--- START ---

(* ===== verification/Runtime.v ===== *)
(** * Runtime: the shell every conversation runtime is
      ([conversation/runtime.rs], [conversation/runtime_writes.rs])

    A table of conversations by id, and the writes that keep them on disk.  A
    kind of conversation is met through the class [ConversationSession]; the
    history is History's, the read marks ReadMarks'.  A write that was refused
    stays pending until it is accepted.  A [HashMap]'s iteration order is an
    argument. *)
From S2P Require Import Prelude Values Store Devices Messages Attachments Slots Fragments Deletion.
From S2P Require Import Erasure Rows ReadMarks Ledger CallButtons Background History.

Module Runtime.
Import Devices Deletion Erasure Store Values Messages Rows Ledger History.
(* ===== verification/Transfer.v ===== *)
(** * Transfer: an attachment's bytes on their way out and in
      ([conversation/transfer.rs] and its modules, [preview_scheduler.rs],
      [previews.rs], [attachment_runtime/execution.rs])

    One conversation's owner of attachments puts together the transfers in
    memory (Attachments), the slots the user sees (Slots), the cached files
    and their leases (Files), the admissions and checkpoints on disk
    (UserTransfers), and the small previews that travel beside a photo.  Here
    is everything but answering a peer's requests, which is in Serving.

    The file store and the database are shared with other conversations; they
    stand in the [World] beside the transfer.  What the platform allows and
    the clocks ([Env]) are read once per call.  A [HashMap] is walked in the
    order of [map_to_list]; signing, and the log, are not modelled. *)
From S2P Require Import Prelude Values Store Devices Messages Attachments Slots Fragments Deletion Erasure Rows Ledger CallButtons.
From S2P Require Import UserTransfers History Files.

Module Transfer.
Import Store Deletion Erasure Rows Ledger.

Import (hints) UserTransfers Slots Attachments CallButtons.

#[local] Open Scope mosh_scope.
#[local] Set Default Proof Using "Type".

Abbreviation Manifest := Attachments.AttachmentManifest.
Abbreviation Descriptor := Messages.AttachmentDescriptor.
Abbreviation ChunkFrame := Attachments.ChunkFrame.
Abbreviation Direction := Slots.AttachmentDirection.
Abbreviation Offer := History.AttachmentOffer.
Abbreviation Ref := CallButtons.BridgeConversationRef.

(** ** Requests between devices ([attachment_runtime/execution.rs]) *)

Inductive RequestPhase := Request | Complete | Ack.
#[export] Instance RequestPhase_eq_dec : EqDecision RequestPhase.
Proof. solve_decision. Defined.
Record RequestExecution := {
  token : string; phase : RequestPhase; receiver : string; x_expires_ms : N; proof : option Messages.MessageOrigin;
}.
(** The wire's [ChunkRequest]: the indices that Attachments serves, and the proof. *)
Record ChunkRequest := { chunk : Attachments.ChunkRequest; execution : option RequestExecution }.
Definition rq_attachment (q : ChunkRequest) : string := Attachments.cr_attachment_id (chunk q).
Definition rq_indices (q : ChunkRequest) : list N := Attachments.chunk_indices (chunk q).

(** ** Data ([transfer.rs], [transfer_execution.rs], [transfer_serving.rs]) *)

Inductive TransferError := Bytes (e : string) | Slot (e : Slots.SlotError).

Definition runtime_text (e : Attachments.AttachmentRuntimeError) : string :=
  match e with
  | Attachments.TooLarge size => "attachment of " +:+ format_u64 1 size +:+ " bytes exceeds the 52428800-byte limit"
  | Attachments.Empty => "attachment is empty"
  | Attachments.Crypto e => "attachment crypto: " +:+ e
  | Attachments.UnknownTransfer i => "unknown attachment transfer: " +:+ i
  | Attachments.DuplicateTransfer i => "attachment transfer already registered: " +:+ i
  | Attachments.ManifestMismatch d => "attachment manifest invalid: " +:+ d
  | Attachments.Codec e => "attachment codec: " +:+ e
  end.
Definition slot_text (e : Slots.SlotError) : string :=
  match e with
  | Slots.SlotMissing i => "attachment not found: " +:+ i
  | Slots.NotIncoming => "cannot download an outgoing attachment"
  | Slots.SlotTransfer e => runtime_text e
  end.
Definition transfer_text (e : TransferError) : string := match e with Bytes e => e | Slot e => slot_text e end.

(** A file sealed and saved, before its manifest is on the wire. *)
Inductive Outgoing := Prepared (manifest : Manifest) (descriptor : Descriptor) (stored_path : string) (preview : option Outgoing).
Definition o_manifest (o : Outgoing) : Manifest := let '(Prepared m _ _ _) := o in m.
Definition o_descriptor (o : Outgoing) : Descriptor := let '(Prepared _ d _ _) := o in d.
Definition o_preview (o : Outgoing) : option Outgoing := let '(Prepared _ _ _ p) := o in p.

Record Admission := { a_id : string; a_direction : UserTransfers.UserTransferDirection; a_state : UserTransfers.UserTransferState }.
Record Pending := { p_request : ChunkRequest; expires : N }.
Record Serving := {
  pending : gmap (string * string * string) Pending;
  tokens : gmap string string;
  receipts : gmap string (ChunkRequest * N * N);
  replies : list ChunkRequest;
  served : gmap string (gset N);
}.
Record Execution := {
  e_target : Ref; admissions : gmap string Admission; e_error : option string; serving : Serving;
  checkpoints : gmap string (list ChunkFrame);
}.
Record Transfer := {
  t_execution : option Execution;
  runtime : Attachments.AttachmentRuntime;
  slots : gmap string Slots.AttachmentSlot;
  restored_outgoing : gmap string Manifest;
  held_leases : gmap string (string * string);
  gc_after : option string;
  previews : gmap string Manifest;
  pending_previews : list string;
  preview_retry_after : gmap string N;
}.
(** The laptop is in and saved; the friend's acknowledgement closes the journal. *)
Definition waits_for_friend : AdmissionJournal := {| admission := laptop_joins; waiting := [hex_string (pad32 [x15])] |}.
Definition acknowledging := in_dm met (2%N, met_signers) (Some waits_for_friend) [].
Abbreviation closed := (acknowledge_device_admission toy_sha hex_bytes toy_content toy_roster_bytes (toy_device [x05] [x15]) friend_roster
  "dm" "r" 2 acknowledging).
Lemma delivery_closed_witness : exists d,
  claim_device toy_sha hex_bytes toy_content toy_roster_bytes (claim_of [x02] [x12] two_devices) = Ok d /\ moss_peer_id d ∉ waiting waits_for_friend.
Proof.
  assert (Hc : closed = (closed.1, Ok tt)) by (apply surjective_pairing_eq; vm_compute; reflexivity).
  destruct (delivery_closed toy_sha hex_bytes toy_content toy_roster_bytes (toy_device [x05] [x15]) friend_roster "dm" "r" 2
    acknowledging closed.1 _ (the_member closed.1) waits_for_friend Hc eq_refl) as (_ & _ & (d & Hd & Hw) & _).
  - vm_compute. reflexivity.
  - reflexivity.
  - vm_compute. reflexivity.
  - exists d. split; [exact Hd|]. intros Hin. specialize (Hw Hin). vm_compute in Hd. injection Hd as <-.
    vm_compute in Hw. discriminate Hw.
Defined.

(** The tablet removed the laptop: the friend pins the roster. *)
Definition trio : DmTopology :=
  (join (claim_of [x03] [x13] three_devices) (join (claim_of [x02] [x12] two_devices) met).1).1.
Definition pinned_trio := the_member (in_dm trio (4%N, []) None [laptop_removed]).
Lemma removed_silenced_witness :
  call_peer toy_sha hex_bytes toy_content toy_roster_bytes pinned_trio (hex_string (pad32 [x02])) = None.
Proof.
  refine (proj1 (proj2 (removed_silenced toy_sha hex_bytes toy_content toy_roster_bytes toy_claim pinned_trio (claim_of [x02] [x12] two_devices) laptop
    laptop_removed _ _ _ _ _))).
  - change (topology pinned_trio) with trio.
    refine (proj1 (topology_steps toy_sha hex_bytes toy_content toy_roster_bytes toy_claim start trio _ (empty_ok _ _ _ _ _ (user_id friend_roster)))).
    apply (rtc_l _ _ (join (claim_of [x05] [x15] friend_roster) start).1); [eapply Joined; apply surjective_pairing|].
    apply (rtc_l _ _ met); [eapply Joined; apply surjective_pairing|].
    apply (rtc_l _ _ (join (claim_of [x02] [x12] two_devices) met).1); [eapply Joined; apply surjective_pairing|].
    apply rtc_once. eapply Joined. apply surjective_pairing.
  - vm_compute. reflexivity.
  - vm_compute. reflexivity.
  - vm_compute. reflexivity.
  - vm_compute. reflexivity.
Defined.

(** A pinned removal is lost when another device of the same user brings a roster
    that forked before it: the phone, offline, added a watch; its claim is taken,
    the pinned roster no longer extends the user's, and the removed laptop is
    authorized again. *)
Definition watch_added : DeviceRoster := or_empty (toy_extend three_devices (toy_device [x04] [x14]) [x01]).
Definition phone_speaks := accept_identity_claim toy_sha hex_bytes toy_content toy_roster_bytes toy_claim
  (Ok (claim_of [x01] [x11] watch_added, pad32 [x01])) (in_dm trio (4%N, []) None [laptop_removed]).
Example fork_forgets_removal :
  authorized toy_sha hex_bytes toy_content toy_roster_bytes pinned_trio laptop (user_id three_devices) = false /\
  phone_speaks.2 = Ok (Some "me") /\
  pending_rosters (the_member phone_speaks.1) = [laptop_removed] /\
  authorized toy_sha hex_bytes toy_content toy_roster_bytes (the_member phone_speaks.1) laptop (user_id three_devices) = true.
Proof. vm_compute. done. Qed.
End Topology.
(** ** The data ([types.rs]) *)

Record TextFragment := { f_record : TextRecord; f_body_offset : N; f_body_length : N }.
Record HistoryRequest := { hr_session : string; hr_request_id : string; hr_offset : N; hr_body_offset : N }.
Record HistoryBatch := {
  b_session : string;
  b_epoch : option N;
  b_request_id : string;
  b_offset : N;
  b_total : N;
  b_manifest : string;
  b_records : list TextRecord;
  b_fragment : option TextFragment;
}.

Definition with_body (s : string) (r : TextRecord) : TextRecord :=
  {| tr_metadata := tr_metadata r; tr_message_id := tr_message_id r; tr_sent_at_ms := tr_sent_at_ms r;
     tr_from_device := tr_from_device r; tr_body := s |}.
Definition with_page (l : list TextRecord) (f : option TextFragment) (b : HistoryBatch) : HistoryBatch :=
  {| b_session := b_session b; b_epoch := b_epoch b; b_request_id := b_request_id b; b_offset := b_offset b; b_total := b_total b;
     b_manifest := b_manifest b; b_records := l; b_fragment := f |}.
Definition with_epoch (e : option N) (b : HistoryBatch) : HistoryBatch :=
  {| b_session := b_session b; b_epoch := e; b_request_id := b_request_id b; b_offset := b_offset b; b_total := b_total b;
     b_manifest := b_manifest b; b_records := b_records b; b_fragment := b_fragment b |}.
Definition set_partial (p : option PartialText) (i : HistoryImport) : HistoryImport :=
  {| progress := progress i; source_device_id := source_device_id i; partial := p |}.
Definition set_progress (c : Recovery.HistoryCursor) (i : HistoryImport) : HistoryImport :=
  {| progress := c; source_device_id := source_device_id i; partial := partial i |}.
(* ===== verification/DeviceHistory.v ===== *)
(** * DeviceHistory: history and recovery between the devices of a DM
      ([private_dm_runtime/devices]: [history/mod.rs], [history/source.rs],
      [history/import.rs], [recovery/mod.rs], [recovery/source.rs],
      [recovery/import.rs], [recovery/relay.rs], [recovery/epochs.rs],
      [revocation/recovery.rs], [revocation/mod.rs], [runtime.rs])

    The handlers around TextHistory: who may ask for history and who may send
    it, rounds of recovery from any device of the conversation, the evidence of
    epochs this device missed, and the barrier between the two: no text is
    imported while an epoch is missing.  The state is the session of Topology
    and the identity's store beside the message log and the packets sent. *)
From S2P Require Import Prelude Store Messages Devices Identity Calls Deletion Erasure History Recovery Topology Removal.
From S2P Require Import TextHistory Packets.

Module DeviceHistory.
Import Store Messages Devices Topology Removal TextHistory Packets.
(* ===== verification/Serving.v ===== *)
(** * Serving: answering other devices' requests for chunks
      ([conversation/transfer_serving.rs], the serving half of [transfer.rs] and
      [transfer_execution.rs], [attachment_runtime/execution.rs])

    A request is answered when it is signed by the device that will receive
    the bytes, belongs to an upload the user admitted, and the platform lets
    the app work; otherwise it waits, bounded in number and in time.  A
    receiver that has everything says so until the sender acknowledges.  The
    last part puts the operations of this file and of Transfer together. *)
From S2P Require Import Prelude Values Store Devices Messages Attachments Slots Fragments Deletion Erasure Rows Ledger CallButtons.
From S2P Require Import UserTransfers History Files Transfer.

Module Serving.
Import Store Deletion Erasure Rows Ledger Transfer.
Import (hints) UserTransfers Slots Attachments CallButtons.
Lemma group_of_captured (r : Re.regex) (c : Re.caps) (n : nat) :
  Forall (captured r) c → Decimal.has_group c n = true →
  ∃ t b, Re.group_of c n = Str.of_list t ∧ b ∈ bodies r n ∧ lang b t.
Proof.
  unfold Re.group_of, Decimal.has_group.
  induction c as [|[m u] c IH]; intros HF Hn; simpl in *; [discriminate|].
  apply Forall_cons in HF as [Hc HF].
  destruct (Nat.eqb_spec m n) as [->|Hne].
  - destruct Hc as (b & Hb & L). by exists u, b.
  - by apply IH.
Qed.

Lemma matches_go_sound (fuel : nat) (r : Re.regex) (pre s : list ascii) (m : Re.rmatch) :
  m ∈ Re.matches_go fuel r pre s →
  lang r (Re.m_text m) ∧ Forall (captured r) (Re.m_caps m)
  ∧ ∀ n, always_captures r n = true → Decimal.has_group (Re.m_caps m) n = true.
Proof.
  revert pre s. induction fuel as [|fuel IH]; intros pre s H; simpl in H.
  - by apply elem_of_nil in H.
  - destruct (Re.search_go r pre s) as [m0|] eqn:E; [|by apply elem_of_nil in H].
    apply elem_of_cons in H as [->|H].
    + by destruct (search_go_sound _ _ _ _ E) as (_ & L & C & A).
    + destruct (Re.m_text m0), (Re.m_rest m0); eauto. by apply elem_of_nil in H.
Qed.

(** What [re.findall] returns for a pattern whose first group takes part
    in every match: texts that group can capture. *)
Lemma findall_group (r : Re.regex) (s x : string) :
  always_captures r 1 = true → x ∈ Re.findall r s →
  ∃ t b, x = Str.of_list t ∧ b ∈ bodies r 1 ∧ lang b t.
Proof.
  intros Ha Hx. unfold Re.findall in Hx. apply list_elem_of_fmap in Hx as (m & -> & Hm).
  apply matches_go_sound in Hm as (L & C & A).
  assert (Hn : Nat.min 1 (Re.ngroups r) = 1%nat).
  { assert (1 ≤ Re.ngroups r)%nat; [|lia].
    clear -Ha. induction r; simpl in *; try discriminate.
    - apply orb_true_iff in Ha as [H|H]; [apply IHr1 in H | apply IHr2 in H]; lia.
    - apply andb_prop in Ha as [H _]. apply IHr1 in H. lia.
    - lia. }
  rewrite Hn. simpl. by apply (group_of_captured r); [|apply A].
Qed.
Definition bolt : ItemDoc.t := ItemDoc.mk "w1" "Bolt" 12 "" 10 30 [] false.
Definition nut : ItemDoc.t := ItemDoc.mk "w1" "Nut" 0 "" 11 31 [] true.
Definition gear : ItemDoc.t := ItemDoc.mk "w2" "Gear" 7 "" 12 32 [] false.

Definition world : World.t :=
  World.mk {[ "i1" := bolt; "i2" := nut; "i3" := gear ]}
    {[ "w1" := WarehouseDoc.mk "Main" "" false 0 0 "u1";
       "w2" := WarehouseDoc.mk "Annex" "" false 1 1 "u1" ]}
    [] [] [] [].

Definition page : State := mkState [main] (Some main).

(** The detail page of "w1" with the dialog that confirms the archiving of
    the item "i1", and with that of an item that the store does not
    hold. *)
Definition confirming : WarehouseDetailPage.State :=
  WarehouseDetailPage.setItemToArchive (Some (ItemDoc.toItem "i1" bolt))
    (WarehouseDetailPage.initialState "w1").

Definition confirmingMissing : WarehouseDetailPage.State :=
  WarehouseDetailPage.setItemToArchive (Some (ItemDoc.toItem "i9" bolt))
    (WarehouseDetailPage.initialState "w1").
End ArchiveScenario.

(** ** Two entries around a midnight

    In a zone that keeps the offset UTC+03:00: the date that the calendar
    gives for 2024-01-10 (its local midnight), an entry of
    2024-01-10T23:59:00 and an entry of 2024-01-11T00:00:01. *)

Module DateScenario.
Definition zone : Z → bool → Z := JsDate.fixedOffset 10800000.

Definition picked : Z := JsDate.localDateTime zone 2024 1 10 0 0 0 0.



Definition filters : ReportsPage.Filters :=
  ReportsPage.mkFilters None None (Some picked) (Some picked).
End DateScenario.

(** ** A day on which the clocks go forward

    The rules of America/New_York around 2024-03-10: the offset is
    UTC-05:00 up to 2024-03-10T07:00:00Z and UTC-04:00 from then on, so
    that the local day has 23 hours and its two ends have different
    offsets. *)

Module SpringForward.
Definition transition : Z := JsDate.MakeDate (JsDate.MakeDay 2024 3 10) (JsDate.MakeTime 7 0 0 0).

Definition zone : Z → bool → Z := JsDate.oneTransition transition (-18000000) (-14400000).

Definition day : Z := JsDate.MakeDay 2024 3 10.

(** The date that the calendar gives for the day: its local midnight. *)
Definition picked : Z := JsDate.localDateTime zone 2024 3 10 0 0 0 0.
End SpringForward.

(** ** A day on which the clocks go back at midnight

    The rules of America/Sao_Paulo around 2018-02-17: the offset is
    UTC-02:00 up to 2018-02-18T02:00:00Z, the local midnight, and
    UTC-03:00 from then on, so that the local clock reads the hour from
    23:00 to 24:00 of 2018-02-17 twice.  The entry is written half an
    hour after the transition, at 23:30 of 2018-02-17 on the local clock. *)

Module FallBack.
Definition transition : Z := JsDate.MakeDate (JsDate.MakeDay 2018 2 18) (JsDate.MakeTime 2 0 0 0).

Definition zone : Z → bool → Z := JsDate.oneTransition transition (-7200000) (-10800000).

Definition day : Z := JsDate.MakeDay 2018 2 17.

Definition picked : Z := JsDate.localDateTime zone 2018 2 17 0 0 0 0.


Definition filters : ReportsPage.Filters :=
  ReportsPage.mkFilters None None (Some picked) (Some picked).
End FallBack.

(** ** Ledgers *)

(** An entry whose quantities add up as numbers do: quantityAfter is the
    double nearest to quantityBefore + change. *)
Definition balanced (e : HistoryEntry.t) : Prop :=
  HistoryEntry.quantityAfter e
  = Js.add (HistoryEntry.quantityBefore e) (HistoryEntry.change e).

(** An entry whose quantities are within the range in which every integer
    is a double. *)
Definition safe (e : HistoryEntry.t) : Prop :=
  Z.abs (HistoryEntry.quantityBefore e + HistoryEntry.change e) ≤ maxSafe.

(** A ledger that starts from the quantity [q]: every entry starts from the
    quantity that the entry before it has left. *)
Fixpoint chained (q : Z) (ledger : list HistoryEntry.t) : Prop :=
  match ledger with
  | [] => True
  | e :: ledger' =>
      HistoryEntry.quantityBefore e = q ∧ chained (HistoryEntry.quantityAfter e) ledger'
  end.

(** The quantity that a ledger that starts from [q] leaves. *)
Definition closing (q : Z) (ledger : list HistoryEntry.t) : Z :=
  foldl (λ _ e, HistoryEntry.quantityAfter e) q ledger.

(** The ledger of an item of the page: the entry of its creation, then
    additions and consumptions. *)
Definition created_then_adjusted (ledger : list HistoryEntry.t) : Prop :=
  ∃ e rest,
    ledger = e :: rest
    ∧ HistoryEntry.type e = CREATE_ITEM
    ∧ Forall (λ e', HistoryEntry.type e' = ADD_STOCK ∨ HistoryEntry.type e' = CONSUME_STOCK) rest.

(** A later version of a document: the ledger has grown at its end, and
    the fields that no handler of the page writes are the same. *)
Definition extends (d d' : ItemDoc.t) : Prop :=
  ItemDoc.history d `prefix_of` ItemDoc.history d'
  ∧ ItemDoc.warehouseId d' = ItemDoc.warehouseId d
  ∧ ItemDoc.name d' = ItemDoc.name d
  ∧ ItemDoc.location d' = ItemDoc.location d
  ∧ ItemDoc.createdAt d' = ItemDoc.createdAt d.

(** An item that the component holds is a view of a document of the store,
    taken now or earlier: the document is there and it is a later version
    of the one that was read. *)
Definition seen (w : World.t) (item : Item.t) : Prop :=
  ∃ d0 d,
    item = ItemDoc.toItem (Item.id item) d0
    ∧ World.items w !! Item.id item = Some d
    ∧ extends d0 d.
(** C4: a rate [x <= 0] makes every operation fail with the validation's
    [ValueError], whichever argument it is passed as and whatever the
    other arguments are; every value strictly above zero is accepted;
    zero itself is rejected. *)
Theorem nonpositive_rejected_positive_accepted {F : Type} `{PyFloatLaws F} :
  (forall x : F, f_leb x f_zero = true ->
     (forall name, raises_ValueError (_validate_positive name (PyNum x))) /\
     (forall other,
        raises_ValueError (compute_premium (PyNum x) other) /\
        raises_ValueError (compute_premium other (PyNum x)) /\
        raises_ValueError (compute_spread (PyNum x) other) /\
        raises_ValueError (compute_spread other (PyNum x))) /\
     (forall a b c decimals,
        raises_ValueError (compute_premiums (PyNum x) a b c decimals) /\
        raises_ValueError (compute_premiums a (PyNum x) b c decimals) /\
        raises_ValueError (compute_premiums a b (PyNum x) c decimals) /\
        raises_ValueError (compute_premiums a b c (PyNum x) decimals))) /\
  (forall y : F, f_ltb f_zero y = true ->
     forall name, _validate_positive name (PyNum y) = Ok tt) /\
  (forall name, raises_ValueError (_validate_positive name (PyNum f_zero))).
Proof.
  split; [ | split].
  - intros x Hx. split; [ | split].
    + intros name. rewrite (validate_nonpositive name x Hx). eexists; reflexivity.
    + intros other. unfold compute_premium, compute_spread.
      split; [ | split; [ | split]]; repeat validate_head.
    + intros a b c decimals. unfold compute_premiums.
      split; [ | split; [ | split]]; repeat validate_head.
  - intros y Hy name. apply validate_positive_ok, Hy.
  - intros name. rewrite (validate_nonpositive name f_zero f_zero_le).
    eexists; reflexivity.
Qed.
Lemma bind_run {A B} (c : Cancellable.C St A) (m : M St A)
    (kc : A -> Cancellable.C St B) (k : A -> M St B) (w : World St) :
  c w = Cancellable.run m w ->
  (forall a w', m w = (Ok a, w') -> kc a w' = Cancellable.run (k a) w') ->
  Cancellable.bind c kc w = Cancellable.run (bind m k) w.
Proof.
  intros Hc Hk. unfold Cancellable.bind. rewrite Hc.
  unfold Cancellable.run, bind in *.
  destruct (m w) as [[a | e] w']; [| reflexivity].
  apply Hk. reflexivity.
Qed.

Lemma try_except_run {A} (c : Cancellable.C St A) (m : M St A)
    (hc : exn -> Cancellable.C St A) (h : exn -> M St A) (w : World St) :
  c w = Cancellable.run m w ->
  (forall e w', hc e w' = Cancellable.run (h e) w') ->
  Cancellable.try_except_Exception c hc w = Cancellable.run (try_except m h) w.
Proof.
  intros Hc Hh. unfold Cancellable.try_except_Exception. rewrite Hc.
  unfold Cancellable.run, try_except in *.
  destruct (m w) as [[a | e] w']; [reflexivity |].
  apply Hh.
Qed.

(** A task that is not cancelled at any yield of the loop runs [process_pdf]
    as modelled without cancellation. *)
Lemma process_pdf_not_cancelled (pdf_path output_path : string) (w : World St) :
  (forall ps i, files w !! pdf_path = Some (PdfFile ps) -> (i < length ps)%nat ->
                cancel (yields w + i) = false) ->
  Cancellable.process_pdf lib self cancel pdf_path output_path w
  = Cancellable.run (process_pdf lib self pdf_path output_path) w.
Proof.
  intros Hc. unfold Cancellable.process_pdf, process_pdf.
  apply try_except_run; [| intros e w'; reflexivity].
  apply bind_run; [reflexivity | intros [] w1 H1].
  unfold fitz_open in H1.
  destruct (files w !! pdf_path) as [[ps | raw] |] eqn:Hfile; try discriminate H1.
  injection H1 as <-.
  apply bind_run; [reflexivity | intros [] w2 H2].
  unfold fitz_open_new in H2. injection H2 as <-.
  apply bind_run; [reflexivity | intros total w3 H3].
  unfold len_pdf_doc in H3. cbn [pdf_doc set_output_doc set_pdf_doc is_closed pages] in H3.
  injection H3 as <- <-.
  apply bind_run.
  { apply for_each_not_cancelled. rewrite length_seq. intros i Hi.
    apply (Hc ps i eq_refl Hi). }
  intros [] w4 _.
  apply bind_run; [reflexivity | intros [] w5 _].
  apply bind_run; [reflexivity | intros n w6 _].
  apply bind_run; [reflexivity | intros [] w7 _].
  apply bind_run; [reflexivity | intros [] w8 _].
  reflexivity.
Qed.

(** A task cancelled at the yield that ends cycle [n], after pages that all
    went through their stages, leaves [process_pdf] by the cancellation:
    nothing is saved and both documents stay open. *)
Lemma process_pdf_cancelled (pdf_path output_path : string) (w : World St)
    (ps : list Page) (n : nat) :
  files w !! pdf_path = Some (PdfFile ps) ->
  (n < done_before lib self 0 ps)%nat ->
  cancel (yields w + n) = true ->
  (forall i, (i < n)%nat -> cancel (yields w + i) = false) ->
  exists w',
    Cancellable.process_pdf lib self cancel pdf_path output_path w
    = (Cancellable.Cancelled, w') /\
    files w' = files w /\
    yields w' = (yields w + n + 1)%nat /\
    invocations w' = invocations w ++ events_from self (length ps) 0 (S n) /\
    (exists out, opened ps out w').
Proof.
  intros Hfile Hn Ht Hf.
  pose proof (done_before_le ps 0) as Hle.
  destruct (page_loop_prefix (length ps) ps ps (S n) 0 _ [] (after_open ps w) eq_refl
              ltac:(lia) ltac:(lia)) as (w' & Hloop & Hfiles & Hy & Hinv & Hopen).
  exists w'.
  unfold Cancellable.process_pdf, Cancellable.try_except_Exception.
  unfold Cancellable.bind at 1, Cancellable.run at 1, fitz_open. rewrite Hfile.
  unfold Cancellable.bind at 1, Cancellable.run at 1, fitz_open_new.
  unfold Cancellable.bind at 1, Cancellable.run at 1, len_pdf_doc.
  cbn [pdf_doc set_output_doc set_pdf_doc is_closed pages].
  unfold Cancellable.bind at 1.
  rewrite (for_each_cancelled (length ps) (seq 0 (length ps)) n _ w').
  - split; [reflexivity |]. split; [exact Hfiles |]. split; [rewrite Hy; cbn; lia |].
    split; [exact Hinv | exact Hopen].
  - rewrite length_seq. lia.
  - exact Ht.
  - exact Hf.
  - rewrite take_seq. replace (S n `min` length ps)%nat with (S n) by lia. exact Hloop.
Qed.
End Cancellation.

--- END ---

• WHAT IS EXPECTED: Search the entries for the word "when", then copy every line in which it is found.

• ANSWER TO THIS TASK:
(** A pinned removal is lost when another device of the same user brings a roster
    A request is answered when it is signed by the device that will receive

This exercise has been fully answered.